Cefuroxime for empiric treatment of community-acquired pneumococcal pneumonia: is there a generation gap?Chemotherapy. 2009; 55(2):97-104.C
Streptococcus pneumoniae infection is an important cause of morbidity and mortality. The recommendations to use expanded-spectrum beta-lactam drugs for patients with community-acquired pneumonia derived from the growing prevalence of penicillin-resistant pneumococci. Controversy exists regarding the use of second generation cephalosporins for empirical treatment of community-acquired pneumonia.

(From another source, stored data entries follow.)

Lemma get_rst_converter_unavailable_witness :
  fst (get_rst plain_world) <> Raise ImportError /\
  fst (get_rst tooling_world) = Raise ImportError.
Proof.
  split.
  - apply (proj1 (@get_rst_converter_unavailable plain_world eq_refl)).
    reflexivity.
  - apply (proj2 (@get_rst_converter_unavailable tooling_world eq_refl)
                 eq_refl "# readme" "# readme"); reflexivity.
Defined.

(** * Further properties of the module *)

(** ** Release and development versions *)

(** X1: unless PYPI is set to pypitest, the version is the target version
    and the world is left as it was, whatever git would print or whether it
    can be started at all. *)
Theorem version_release (w : world) :
  environ w "PYPI" <> Some "pypitest" ->
  version w = (Ok target_version, w).
Proof.
  intros Henv. unfold version, bind, ask, is_dev_version.
  destruct (environ w "PYPI") as [v|]; [|reflexivity].
  destruct (String.eqb_spec v "pypitest") as [->|]; [|reflexivity].
  now elim Henv.
Qed.

Lemma version_release_witness :
  version plain_world = (Ok "2.1.1", plain_world).
Proof. apply version_release. discriminate. Defined.

Lemma split_nonempty (sep : ascii) (s : string) : split sep s <> [].
Proof.
  destruct s as [|c s]; simpl; [discriminate|].
  destruct (Ascii.eqb c sep); [discriminate|].
  destruct (split sep s); discriminate.
Qed.

Lemma split_length (sep : ascii) (s : string) :
  List.length (split sep s) = S (count_char sep s).
Proof.
  induction s as [|c s IH]; simpl; [reflexivity|].
  destruct (Ascii.eqb c sep); simpl; [now rewrite IH|].
  destruct (split sep s) as [|field fields] eqn:Hs; [discriminate|].
  exact IH.
Qed.

Lemma concat_cons_char (sep : string) (c : ascii) (x : string)
      (xs : list string) :
  String.concat sep (String c x :: xs) = String c (String.concat sep (x :: xs)).
Proof. destruct xs; reflexivity. Qed.

(** Joining the fields with the separator gives the text back. *)
Lemma split_join (sep : ascii) (s : string) :
  String.concat (String sep "") (split sep s) = s.
Proof.
  induction s as [|c s IH]; simpl; [reflexivity|].
  destruct (Ascii.eqb_spec c sep) as [->|_].
  - pose proof (split_nonempty sep s) as Hne.
    destruct (split sep s) as [|field fields]; [now elim Hne|].
    change (String.concat (String sep "") ("" :: field :: fields))
      with (String sep (String.concat (String sep "") (field :: fields))).
    now rewrite IH.
  - pose proof (split_nonempty sep s) as Hne.
    destruct (split sep s) as [|field fields]; [now elim Hne|].
    now rewrite concat_cons_char, IH.
Qed.

Lemma split_fields (sep : ascii) (s : string) :
  Forall (fun field => Str.mem sep field = false) (split sep s).
Proof.
  induction s as [|c s IH]; simpl.
  - now repeat constructor.
  - destruct (Ascii.eqb c sep) eqn:Hc.
    + now constructor.
    + destruct (split sep s) as [|field fields].
      * repeat constructor. simpl. now rewrite Hc.
      * inversion IH as [|? ? Hfield Hfields]; subst.
        constructor; [|assumption]. simpl. now rewrite Hc, Hfield.
Qed.

(** X2: with PYPI set to pypitest and git printing [out], a version is
    returned exactly when the interpreter is Python 2 and the stripped
    output holds two dashes; any other number of dashes ends in an
    exception, and so does every output under Python 3. *)
Theorem version_development_two_dashes (w : world) (out : string) :
  environ w "PYPI" = Some "pypitest" ->
  popen w ["git"; "describe"] = Some out ->
  ((exists v, fst (version w) = Ok v) <->
   python w = Py2 /\ count_char "-" (strip ByteString out) = 2).
Proof.
  intros Henv Hout.
  rewrite (version_dev w Henv), (development_version_number_out w Hout).
  destruct (python w).
  - pose proof (split_length "-" (strip ByteString out)) as Hlen.
    destruct (split "-" (strip ByteString out)) as [|a [|b [|c [|d l]]]];
      simpl in Hlen; split.
    all: try (intros [v Hv]; discriminate).
    all: try (intros [_ Hc]; rewrite Hc in Hlen; discriminate).
    + intros _. split; [reflexivity | now injection Hlen].
    + intros _. now eexists.
  - split; [intros [v Hv]; discriminate | intros [Hpy _]; discriminate].
Qed.
(** The rounding keeps the order: under one unit as [rne] does, and
    across units because a binade rounds to nothing above the power of two
    that starts the next one. *)
Lemma round_pos_mono (q q' : Q) : 0 < q -> q <= q' -> round_pos q <= round_pos q'.
Proof.
  intros Hq Hle.
  assert (Hq' : 0 < q') by (eapply Qlt_le_trans; eauto).
  pose proof (ulp_exp_mono q q' Hq Hle) as He.
  unfold round_pos.
  destruct (rne_scaled q Hq) as [[_ Hhi] _].
  destruct (rne_scaled q' Hq') as [_ Hlo'].
  set (e := ulp_exp q) in *. set (e' := ulp_exp q') in *.
  destruct (Z.eq_dec e e') as [Heq|Hne].
  - rewrite <- Heq.
    apply Qmult_le_compat_r; [|apply Qlt_le_weak, pow2_pos].
    rewrite <- Zle_Qle. apply rne_mono.
    apply Qmult_le_compat_r; [exact Hle|apply Qlt_le_weak, pow2_pos].
  - (* q' has a larger unit: it is normal, in a later binade *)
    assert (Hn : (emin <= ilog2 q')%Z) by (unfold e, e', ulp_exp in *; lia).
    specialize (Hlo' Hn).
    apply Qle_trans with (pow2 (prec + e)).
    + rewrite pow2_add. apply Qmult_le_compat_r; [|apply Qlt_le_weak, pow2_pos].
      rewrite (pow2_Z prec) by (unfold prec; lia). now rewrite <- Zle_Qle.
    + apply Qle_trans with (pow2 (prec - 1 + e')).
      * apply pow2_le. lia.
      * rewrite pow2_add. apply Qmult_le_compat_r; [|apply Qlt_le_weak, pow2_pos].
        rewrite (pow2_Z (prec - 1)) by (unfold prec; lia). now rewrite <- Zle_Qle.
Qed.

(** The binary64 numbers round to themselves: a 53-bit integer times a
    power of two not below [2^-1074] (normal), a shorter integer times
    [2^-1074] (subnormal). *)
Lemma round_pos_fixed (n e : Z) :
  (2 ^ (prec - 1) <= n < 2 ^ prec)%Z -> (emin - (prec - 1) <= e)%Z ->
  round_pos (inject_Z n * pow2 e) == inject_Z n * pow2 e.
Proof.
  intros [Hlo Hhi] He.
  assert (Hlog : ilog2 (inject_Z n * pow2 e) = (prec - 1 + e)%Z).
  { apply ilog2_unique.
    - rewrite pow2_add. apply Qmult_le_compat_r; [|apply Qlt_le_weak, pow2_pos].
      rewrite (pow2_Z (prec - 1)) by (unfold prec; lia). now rewrite <- Zle_Qle.
    - replace (prec - 1 + e + 1)%Z with (prec + e)%Z by lia.
      rewrite pow2_add. apply Qmult_lt_compat_r; [apply pow2_pos|].
      rewrite (pow2_Z prec) by (unfold prec; lia). now rewrite <- Zlt_Qlt. }
  unfold round_pos, ulp_exp. rewrite Hlog.
  replace (Z.max (prec - 1 + e) emin - (prec - 1))%Z with e by lia.
  rewrite (rne_comp _ (inject_Z n)); [now rewrite rne_inject_Z|].
  rewrite <- Qmult_assoc, (Qmult_comm (pow2 e)), pow2_cancel. apply Qmult_1_r.
Qed.

Lemma round_pos_fixed_subnormal (n : Z) :
  (0 < n < 2 ^ (prec - 1))%Z ->
  round_pos (inject_Z n * pow2 (emin - (prec - 1)))
  == inject_Z n * pow2 (emin - (prec - 1)).
Proof.
  intros [Hlo Hhi].
  set (e := (emin - (prec - 1))%Z).
  assert (Hpos : 0 < inject_Z n * pow2 e).
  { apply Qmult_lt_0_compat; [|apply pow2_pos].
    change 0 with (inject_Z 0). now rewrite <- Zlt_Qlt. }
  assert (Hlog : (ilog2 (inject_Z n * pow2 e) < emin)%Z).
  { destruct (ilog2_spec _ Hpos) as [Hl _].
    apply pow2_lt_inv. eapply Qle_lt_trans; [exact Hl|].
    replace emin with (prec - 1 + e)%Z by (unfold e; lia).
    rewrite pow2_add. apply Qmult_lt_compat_r; [apply pow2_pos|].
    rewrite (pow2_Z (prec - 1)) by (unfold prec; lia). now rewrite <- Zlt_Qlt. }
  unfold round_pos, ulp_exp.
  replace (Z.max (ilog2 (inject_Z n * pow2 e)) emin - (prec - 1))%Z with e
    by (unfold e in *; lia).
  rewrite (rne_comp _ (inject_Z n)); [now rewrite rne_inject_Z|].
  rewrite <- Qmult_assoc, (Qmult_comm (pow2 e)), pow2_cancel. apply Qmult_1_r.
Qed.

Lemma round_pos_pow2 (k : Z) :
  (emin - (prec - 1) <= k)%Z -> round_pos (pow2 k) == pow2 k.
Proof.
  intros Hk. destruct (Z.le_gt_cases emin k) as [Hn|Hs].
  - assert (H : pow2 k == inject_Z (2 ^ (prec - 1)) * pow2 (k - (prec - 1))).
    { rewrite <- pow2_Z by (unfold prec; lia). rewrite <- pow2_add.
      now replace (prec - 1 + (k - (prec - 1)))%Z with k by lia. }
    rewrite (round_pos_comp _ _ (pow2_pos k) H), H.
    apply round_pos_fixed; [unfold prec; simpl; lia|lia].
  - set (j := (k - (emin - (prec - 1)))%Z).
    assert (H : pow2 k == inject_Z (2 ^ j) * pow2 (emin - (prec - 1))).
    { rewrite <- pow2_Z by (unfold j; lia). rewrite <- pow2_add.
      now replace (j + (emin - (prec - 1)))%Z with k by (unfold j; lia). }
    rewrite (round_pos_comp _ _ (pow2_pos k) H), H.
    apply round_pos_fixed_subnormal. split.
    + apply Z.pow_pos_nonneg; unfold j; lia.
    + apply Z.pow_lt_mono_r; unfold j; lia.
Qed.

(** What a rounding returns rounds to itself. *)
Lemma round_pos_idem (q : Q) :
  0 < q -> 0 < round_pos q -> round_pos (round_pos q) == round_pos q.
Proof.
  intros Hq Hr. destruct (rne_scaled q Hq) as [[Hlo Hhi] Hn].
  unfold round_pos in Hr. unfold round_pos at 2 3.
  set (e := ulp_exp q) in *.
  set (n := rne (q * pow2 (- e))) in *.
  assert (He : (emin - (prec - 1) <= e)%Z) by (unfold e, ulp_exp; lia).
  assert (Hn0 : (0 < n)%Z).
  { destruct (Z.eq_dec n 0) as [H0|H0]; [|lia].
    rewrite H0 in Hr. change (inject_Z 0) with 0 in Hr. lra. }
  destruct (Z.eq_dec n (2 ^ prec)) as [Heq|Hne].
  - assert (H : inject_Z n * pow2 e == pow2 (prec + e)).
    { rewrite Heq, pow2_add, (pow2_Z prec) by (unfold prec; lia). reflexivity. }
    assert (Hpos : 0 < inject_Z n * pow2 e) by (rewrite H; apply pow2_pos).
    rewrite (round_pos_comp _ _ Hpos H), H. apply round_pos_pow2.
    unfold prec in *. lia.
  - destruct (Z.le_gt_cases (2 ^ (prec - 1)) n) as [Hbig|Hsmall].
    + apply round_pos_fixed; lia.
    + assert (e = (emin - (prec - 1))%Z) as ->.
      { destruct (Z.le_gt_cases emin (ilog2 q)) as [Hnorm|Hsub].
        - specialize (Hn Hnorm). lia.
        - unfold e, ulp_exp. lia. }
      apply round_pos_fixed_subnormal. lia.
Qed.

(** *** The order of the numbers *)

Lemma num_le_trans (x y z : number) : num_le x y -> num_le y z -> num_le x z.
Proof.
  destruct x, y, z; simpl; try tauto. apply Qle_trans.
Qed.

Lemma num_eq_le (x y : number) : num_eq x y -> num_le x y.
Proof. destruct x, y; simpl; try tauto. intros H. rewrite H. apply Qle_refl. Qed.

Lemma num_eq_sym (x y : number) : num_eq x y -> num_eq y x.
Proof. destruct x, y; simpl; try tauto. intros H. now symmetry. Qed.

Lemma num_lt_le_trans (x y z : number) : num_lt x y -> num_le y z -> num_lt x z.
Proof.
  destruct x, y, z; simpl; try tauto. apply Qlt_le_trans.
Qed.

Lemma num_le_lt_trans (x y z : number) : num_le x y -> num_lt y z -> num_lt x z.
Proof.
  destruct x, y, z; simpl; try tauto. apply Qle_lt_trans.
Qed.

(** A number between two finite ones is finite. *)
Lemma num_between (a b : Q) (x : number) :
  num_le (Finite a) x -> num_le x (Finite b) ->
  exists q, x = Finite q /\ a <= q /\ q <= b.
Proof. destruct x; simpl; try tauto. eauto. Qed.

(** *** [round64] *)

Lemma round64_pos (q : Q) :
  0 < q ->
  round64 q = if Qle_bool (pow2 emax) (round_pos q) then PosInfinity
              else Finite (round_pos q).
Proof.
  intros Hq. unfold round64.
  destruct (Qcompare_spec q 0); [lra|lra|reflexivity].
Qed.

Lemma round64_neg (q : Q) :
  q < 0 ->
  round64 q = if Qle_bool (pow2 emax) (round_pos (- q)) then NegInfinity
              else Finite (- round_pos (- q)).
Proof.
  intros Hq. unfold round64.
  destruct (Qcompare_spec q 0); [lra|reflexivity|lra].
Qed.

Lemma round64_zero (q : Q) : q == 0 -> round64 q = Finite 0.
Proof.
  intros Hq. unfold round64.
  destruct (Qcompare_spec q 0); [reflexivity|lra|lra].
Qed.

(** What is not negative rounds to a finite number that is not negative,
    or to [Infinity]. *)
Lemma round64_nonneg (q : Q) : 0 <= q -> num_le (Finite 0) (round64 q).
Proof.
  intros Hq. destruct (Qlt_le_dec 0 q) as [Hpos|Hle].
  - rewrite round64_pos by exact Hpos.
    destruct (Qle_bool _ _); simpl; [exact I|now apply round_pos_nonneg].
  - rewrite round64_zero by lra. simpl. lra.
Qed.

Lemma round64_mono (q q' : Q) :
  0 <= q -> q <= q' -> num_le (round64 q) (round64 q').
Proof.
  intros Hq Hle. destruct (Qlt_le_dec 0 q) as [Hpos|Hzero].
  - pose proof (round_pos_mono q q' Hpos Hle) as Hm.
    rewrite !round64_pos by lra.
    destruct (Qle_bool (pow2 emax) (round_pos q')) eqn:H'.
    + destruct (Qle_bool _ (round_pos q)); exact I.
    + destruct (Qle_bool (pow2 emax) (round_pos q)) eqn:H; [|exact Hm].
      apply Qle_bool_iff in H.
      assert (Hc : Qle_bool (pow2 emax) (round_pos q') = true)
        by (apply Qle_bool_iff; lra).
      congruence.
  - rewrite (round64_zero q) by lra. apply round64_nonneg. lra.
Qed.

(** What [round64] returns is a binary64 number: it rounds to itself. *)
Lemma round64_idem (q r : Q) :
  0 <= q -> round64 q = Finite r -> num_eq (round64 r) (Finite r).
Proof.
  intros Hq Hr. destruct (Qlt_le_dec 0 q) as [Hpos|Hzero].
  - rewrite (round64_pos q Hpos) in Hr.
    destruct (Qle_bool (pow2 emax) (round_pos q)) eqn:Hov; [discriminate|].
    injection Hr as <-.
    pose proof (round_pos_nonneg q Hpos) as Hr0.
    destruct (Qlt_le_dec 0 (round_pos q)) as [Hrp|Hrz].
    + rewrite (round64_pos _ Hrp).
      pose proof (round_pos_idem q Hpos Hrp) as Hid.
      destruct (Qle_bool (pow2 emax) (round_pos (round_pos q))) eqn:Hov'.
      * apply Qle_bool_iff in Hov'. rewrite Hid in Hov'.
        apply Qle_bool_iff in Hov'. congruence.
      * simpl. exact Hid.
    + rewrite round64_zero by lra. simpl. lra.
  - rewrite (round64_zero q) in Hr by lra. injection Hr as <-.
    rewrite round64_zero by reflexivity. simpl. reflexivity.
Qed.

(** From [2^1024] on, everything rounds to [Infinity]; from [2^-1074] on,
    nothing rounds to zero. *)
Lemma round64_overflow (q : Q) : pow2 emax <= q -> round64 q = PosInfinity.
Proof.
  intros Hq.
  assert (Hpos : 0 < q) by (eapply Qlt_le_trans; [apply pow2_pos|exact Hq]).
  rewrite (round64_pos q Hpos).
  assert (H : Qle_bool (pow2 emax) (round_pos q) = true).
  { apply Qle_bool_iff.
    rewrite <- (round_pos_pow2 emax) by (unfold emin, emax, prec; lia).
    apply round_pos_mono; [apply pow2_pos|exact Hq]. }
  now rewrite H.
Qed.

In a retrospective study, 31 adult patients with pneumococcal pneumonia and bacteremia caused by S. pneumoniae that was intermediately resistant to penicillin were compared with 31 control patients with similar infection caused by penicillin-susceptible pneumococci. All patients were treated empirically with cefuroxime, alone or in combination with other antibiotics. Morbidity and mortality were studied.
All unsusceptible pneumococci isolates were intermediately resistant to penicillin. No cases of fully resistant pneumococci were isolated from blood cultures in our hospital. Two factors were significantly associated with non-susceptibility to penicillin: hematologic malignancy and immunosuppression. No significant difference in morbidity or mortality was detected between the 2 groups, and penicillin minimum inhibitory concentration was not found to be a factor associated with mortality.
Patients with pneumococcal pneumonia caused by intermediately resistant pneumococci can be empirically treated with cefuroxime. In regions where fully resistant pneumococci are rare, the use of a second generation cephalosporin for empiric treatment of community-acquired pneumonia may be appropriate.